There are several ways:
(1) if you're using YOLO-World for open vocabulary detection, you can see: https://github.com/AILab-CVC/YOLO-World/blob/master/demo/simple_demo.py#L48, which adopts numpy.array as inputs. You can decode the bitstream to numpy.array.
(2) if you're using YOLO-World for close-set detection, you can also use ONNX models, which might be much efficient.
@wondervictor
File "/home/jupyter/til-24-base/vlm/YOLO-World/VLMManager.py", line 25, in init self.model = init_detector(cfg, checkpoint=checkpoint, device='cuda:0') File "/home/jupyter/til-24-base/vlm/YOLOvenv/lib/python3.10/site-packages/mmdet/apis/inference.py", line 102, in init_detector metainfo = DATASETS.build(test_dataset_cfg).metainfo File "/home/jupyter/til-24-base/vlm/YOLOvenv/lib/python3.10/site-packages/mmengine/registry/registry.py", line 570, in build return self.build_func(cfg, *args, **kwargs, registry=self) File "/home/jupyter/til-24-base/vlm/YOLOvenv/lib/python3.10/site-packages/mmengine/registry/build_functions.py", line 121, in build_from_cfg obj = obj_cls(**args) # type: ignore File "/home/jupyter/til-24-base/vlm/YOLO-World/yolo_world/datasets/mm_dataset.py", line 25, in init self.dataset = DATASETS.build(dataset) File "/home/jupyter/til-24-base/vlm/YOLOvenv/lib/python3.10/site-packages/mmengine/registry/registry.py", line 570, in build return self.build_func(cfg, *args, **kwargs, registry=self) File "/home/jupyter/til-24-base/vlm/YOLOvenv/lib/python3.10/site-packages/mmengine/registry/build_functions.py", line 121, in build_from_cfg obj = obj_cls(**args) # type: ignore File "/home/jupyter/til-24-base/vlm/YOLOvenv/lib/python3.10/site-packages/mmyolo/datasets/yolov5_coco.py", line 19, in init super().init(*args, **kwargs) File "/home/jupyter/til-24-base/vlm/YOLOvenv/lib/python3.10/site-packages/mmdet/datasets/base_det_dataset.py", line 51, in init super().init(*args, **kwargs) File "/home/jupyter/til-24-base/vlm/YOLOvenv/lib/python3.10/site-packages/mmengine/dataset/base_dataset.py", line 247, in init self.full_init() File "/home/jupyter/til-24-base/vlm/YOLOvenv/lib/python3.10/site-packages/mmyolo/datasets/yolov5_coco.py", line 27, in full_init self.data_list = self.load_data_list() File "/home/jupyter/til-24-base/vlm/YOLOvenv/lib/python3.10/site-packages/mmdet/datasets/lvis.py", line 600, in load_data_list raise ImportError( ImportError: Package lvis is not installed. Please run "pip install git+https://github.com/lvis-dataset/lvis-api.git".

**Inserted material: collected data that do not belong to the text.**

Lemma write_at offset user :
  0 < user → (Z.of_nat offset + Z.of_nat user < 2 ^ 61)%Z →
  write_fits ec (first_stripe offset) (in_stripe offset) (n_stripes offset user) user ∧
  first_stripe offset * St + in_stripe offset = offset.
Proof using Hgeo.
  intros Hu Hb. pose proof (St_range ec Hgeo) as [HS1 HS2].
  pose proof (k_range ec Hgeo) as (Hk & _).
  pose proof (Nat.mod_upper_bound offset St ltac:(lia)) as Hh.
  pose proof (Nat.div_mod_eq offset St) as Hq.
  unfold write_fits, n_stripes, in_stripe, first_stripe.
  pose proof (stripes_bounds k (user + offset mod St) ltac:(lia)) as [Hs1 Hs2]. lia.
Qed.

Lemma init_spec flags iobuf vector offset :
  let data := concat vector in
  let q := first_stripe offset in
  let P := n_stripes offset (length data) in
  (∀ f, flags = Some f → Z.land f O_ACCMODE ≠ O_RDONLY) →
  (∀ n, ∃ buf, iobuf n = Some buf ∧ length buf = n) →
  0 < length data → (Z.of_nat offset + Z.of_nat (length data) < 2 ^ 61)%Z →
  ∃ buf, length buf = P * St ∧
    ec_writev_init ec flags iobuf vector (Z.of_nat offset) =
    Some (inr (io_at q (in_stripe offset) (P * St) (length data)
                 (overwrite buf (in_stripe offset) data) St)).
Proof using Hgeo.
  intros data q P Hflags Hio Hu Hb. destruct (geometry_fits ec Hgeo) as [_ Hfit].
  destruct (write_at offset (length data) Hu Hb) as [(F1 & F2 & F3 & F4 & F5) Eo].
  pose proof (k_range ec Hgeo) as (Hk & _ & _ & ES). pose proof (St_range ec Hgeo) as [HS1 HS2].
  fold q P in F3, F4, F5, Eo.
  destruct (Hio (P * St)) as (buf & Ebuf & Lbuf). exists buf. split; [done|].
  unfold ec_writev_init.
  assert (match flags with Some f => bool_decide (Z.land f O_ACCMODE = O_RDONLY)
          | None => false end = false) as ->.
  { destruct flags as [f|]; [|done]. apply bool_decide_eq_false. by apply Hflags. }
  fold data. rewrite adjust_offset_spec by (exact Hfit || lia). rewrite ES. cbv zeta.
  rewrite <- Nat2Z.inj_mod, <- Nat2Z.inj_div, <- Nat2Z.inj_add.
  fold (in_stripe offset) (first_stripe offset). fold q.
  rewrite (u64_id (Z.of_nat (length data + _))) by (unfold is_u64; lia).
  rewrite adjust_size_spec by (exact Hfit || lia). rewrite ES, stripes_Z by lia.
  fold (n_stripes offset (length data)). fold P.
  replace (Z.of_nat St * Z.of_nat P)%Z with (Z.of_nat (P * St)) by lia.
  rewrite Nat2Z.id, Ebuf, iov_copy_to_spec by lia. fold data. change (Z.to_nat 0) with 0.
  rewrite drop_0, Nat2Z.id, firstn_all. cbn [mbind option_bind].
  rewrite mem_write_spec by lia. cbn [mbind option_bind]. do 2 f_equal.
  unfold io_at. f_equal. lia.
Qed.

(** The buffer that is encoded is the window of the new file. *)
Lemma buffer_spec c offset data buf readv :
  let q := first_stripe offset in
  let P := n_stripes offset (length data) in
  0 < length data → (Z.of_nat offset + Z.of_nat (length data) < 2 ^ 61)%Z →
  (Z.of_nat (length c) < 2 ^ 63)%Z →
  length buf = P * St → reads_stripes ec c q P readv →
  ec_writev_start ec (io_at q (in_stripe offset) (P * St) (length data)
      (overwrite buf (in_stripe offset) data) St) (Z.of_nat (length c)) readv
  = Some (io_at q (in_stripe offset) (P * St) (length data)
      (window (overwrite c offset data) (q * St) (P * St)) St).
Proof using Hgeo.
  intros q P Hu Hb Hc Lbuf Hrd.
  destruct (write_at offset (length data) Hu Hb) as [Hfit Eo]. fold q P in Hfit, Eo.
  pose proof Hfit as (F1 & F2 & F3 & F4 & F5).
  destruct (start_spec ec Hgeo q (in_stripe offset) P (length data)
    (overwrite buf (in_stripe offset) data) c readv) as (buf' & -> & L' & Z');
    [done|rewrite overwrite_length; lia|done|done|].
  do 2 f_equal. apply window_intro; [done|]. intros j Hj. rewrite Z', !zext_overwrite by done.
  destruct (decide (in_stripe offset ≤ j < _)).
  - rewrite decide_True by lia. f_equal. lia.
  - rewrite decide_False by lia. done.
Qed.

(** The padded file after a write. *)
Lemma padded_overwrite c offset data :
  let q := first_stripe offset in
  let P := n_stripes offset (length data) in
  let c' := overwrite c offset data in
  0 < length data → (Z.of_nat offset + Z.of_nat (length data) < 2 ^ 61)%Z →
  overwrite (padded k c) (q * SW) (words_of (window c' (q * St) (P * St))) = padded k c'.
Proof using Hgeo.
  intros q P c' Hu Hb. pose proof (k_range ec Hgeo) as (Hk & _).
  destruct (write_at offset (length data) Hu Hb) as [(F1 & F2 & F3 & F4 & F5) Eo].
  fold q P in F3, F4, F5, Eo. unfold padded. set (n := stripes k (length c)).
  pose proof (stripes_bounds k (length c) ltac:(lia)) as [Hn1 Hn2]. fold n in Hn1, Hn2.
  rewrite <- (words_of_overwrite (n * SW) (q * SW) (P * SW))
    by (rewrite window_length, stripe_words; lia).
  f_equal. replace (8 * (q * SW)) with (q * St) by (rewrite stripe_words; lia).
  rewrite overwrite_window.
  - f_equal. assert (Nat.max n (q + P) * St = Nat.max (n * St) (q * St + P * St)) as Em
      by (rewrite <- Nat.mul_max_distr_r, Nat.mul_add_distr_r; done).
    assert (stripes k (length c') = Nat.max n (q + P)) as ->; [|lia].
    apply stripes_unique; unfold c'; rewrite ?overwrite_length, ?Em; lia.
  - lia.
  - intros i Hi. unfold c'. rewrite zext_overwrite, decide_False by lia. done.
Qed.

This happened when i tried to use the code in simple_demo.py. Please advice on how to change such that this error will be solved (best if do not need to install lvis because of less dependencies). My code is below
import numpy as np
import torch
from mmengine.config import Config
from mmengine.dataset import Compose
from mmengine.runner import Runner
from mmengine.runner.amp import autocast
from mmyolo.registry import RUNNERS
from torchvision.ops import nms
import PIL.Image
import cv2
import supervision as sv
import glob
import json
if __name__ == "__main__":
# load config
cfg = Config.fromfile(
"../configs/pretrain/yolo_world_v2_l_vlpan_bn_2e-3_100e_4x8gpus_obj365v1_goldg_train_1280ft_lvis_minival.py"
)
cfg.work_dir = "."
# cfg.load_from = "../training_epochs/total_30_epochs/epoch_20.pth"
cfg.load_from = "../pretrained_weights/yolo_world_v2_l_obj365v1_goldg_pretrain_1280ft-9babe3f6.pth"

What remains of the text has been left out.